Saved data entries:

Lemma add_server_registered name svcs c s :
  registered (add_server name svcs c) s <-> s = name \/ registered c s.
Proof.
  unfold registered. rewrite add_server_server_at. case_decide as Hd.
  - injection Hd as ->. split; [by left|]. intros _. by eexists.
  - split; [by right|]. intros [->|?]; done.
Qed.

(** After [StartServer]: a new object on a new persister that holds what was
    saved, registered under the name of the server. *)
Record kv_started (n gi i : nat) c c' : Prop := {
  ks_ok : cfg_ok n c';
  ks_lt : (i < n)%nat /\ (i < 3)%nat;
  ks_reg : forall s, registered c' s <->
    s = servername (100 + Z.of_nat gi) (Z.of_nat i) \/ registered c s;
  ks_obj : exists names, length names = 3%nat /\ c'.(kinsts) = c.(kinsts) ++
    [(start_kv n (Z.of_nat i) (default MakePersister (saved_state c gi i)) c.(maxraftstate)
        (100 + Z.of_nat gi) names, length c.(kheap))];
  ks_saved : saved_at c' gi i = Some (length c.(kheap)) /\
    c'.(kheap) = c.(kheap) ++ [default MakePersister (saved_state c gi i)];
  ks_server : exists gg, c'.(groups) !! gi = Some (Some gg) /\
    gg.(gservers) !! i = Some (Some (length c.(kinsts)));
  ks_others : forall gj, gj <> gi -> core (c'.(groups) !! gj) = core (c.(groups) !! gj);
}.

Lemma StartServer_started n (gi i : nat) c c' :
  cfg_ok n c -> StartServer (Z.of_nat gi) (Z.of_nat i) c = Ret c' -> kv_started n gi i c c'.
Proof.
  intros Hok E. unfold StartServer in E. bind_inv E. bind_inv E. bind_inv E. bind_inv E. bind_inv E.
  pose proof (new_gendnames_tame n gi _ _ _ Hok E1) as T1.
  pose proof (make_gends_tame n _ _ _ _ (tm_ok _ _ _ T1) E2) as T2.
  destruct (make_mends_tame n gi i _ _ (tm_ok _ _ _ T2) E3) as (T3 & Hi3 & gg & names & Hg & Hrow & Hlen).
  pose proof (tame_trans _ _ _ _ (tame_trans _ _ _ _ T1 T2) T3) as T.
  pose proof (renew_saved_spec n gi i _ _ (tm_ok _ _ _ T) E4) as [Hok4 Hi Hh4 Hi4 Hm4 Hn4 Hs4 (gg' & Hg' & Hg4) Ho4].
  rewrite Hg in Hg'. injection Hg' as <-. rewrite (tame_saved _ _ _ gi i T) in Hh4.
  pose proof (co_group _ _ (tm_ok _ _ _ T) _ _ Hg) as Hgo.
  unfold launch in E. bind_inv E. apply group_at_Ret in E5 as [_ Hg5]. rewrite Nat2Z.id, Hg4 in Hg5.
  injection Hg5 as <-. cbn in E. bind_inv E. apply idx_Ret in E5 as [_ Hx]. rewrite Nat2Z.id in Hx.
  rewrite list_lookup_insert_eq in Hx by (destruct Hgo; lia). injection Hx as <-. cbn in E.
  unfold persister_of in E. rewrite Hh4, list_lookup_middle in E by done. cbn in E.
  bind_inv E. apply idx_Ret in E5 as [_ Hx]. rewrite Nat2Z.id, Hrow in Hx. injection Hx as <-. cbn in E.
  bind_inv E. apply upd_Ret in E5 as [_ ->]. rewrite Nat2Z.id in E. bind_inv E. inv_res.
  eapply put_group_ok in E5 as Hput; [| |destruct Hgo; split; cbn; by rewrite ?length_insert].
  2: { destruct Hok4. split; cbn; try done. intros r obj p [[_ Hr]|[_ [= <- <-]]]%lookup_snoc_Some; [eauto|].
       rewrite Hh4, length_app. cbn. lia. }
  destruct Hput as (Hok5 & Hnet5 & Hgr5). apply put_group_Ret in E5 as [_ ->].
  rewrite (go_gid _ _ _ Hgo), Nat2Z.id in *. rewrite (tm_heap _ _ _ T) in Hs4, Hh4.
  split.
  - by apply add_server_ok.
  - done.
  - intros s. rewrite add_server_registered.
    unfold registered at 1. cbn. rewrite Hn4. by rewrite <- (tm_reg _ _ _ T s).
  - exists names. split; [done|]. cbn.
    rewrite Hi4, (tm_insts _ _ _ T), (tm_heap _ _ _ T), Hm4, (tm_max _ _ _ T).
    by rewrite (co_size _ _ Hok4).
  - cbn. split; [|done]. unfold saved_at in *. cbn in *. rewrite Hgr5. rewrite Hg4 in Hs4. exact Hs4.
  - eexists. split; [exact Hgr5|]. cbn. rewrite Hi4, (tm_insts _ _ _ T).
    apply list_lookup_insert_eq. destruct Hgo. lia.
  - intros gj Hj. cbn. rewrite list_lookup_insert_ne by done. rewrite (Ho4 gj Hj). apply (tm_core _ _ _ T).
Qed.

End theory.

> Prompt:
In which lines of the records does the word "injection" appear? Copy each of them.

> Output for this task:
  - injection Hd as ->. split; [by left|]. intros _. by eexists.
  rewrite Hg in Hg'. injection Hg' as <-. rewrite (tame_saved _ _ _ gi i T) in Hh4.
  injection Hg5 as <-. cbn in E. bind_inv E. apply idx_Ret in E5 as [_ Hx]. rewrite Nat2Z.id in Hx.
  rewrite list_lookup_insert_eq in Hx by (destruct Hgo; lia). injection Hx as <-. cbn in E.
  bind_inv E. apply idx_Ret in E5 as [_ Hx]. rewrite Nat2Z.id, Hrow in Hx. injection Hx as <-. cbn in E.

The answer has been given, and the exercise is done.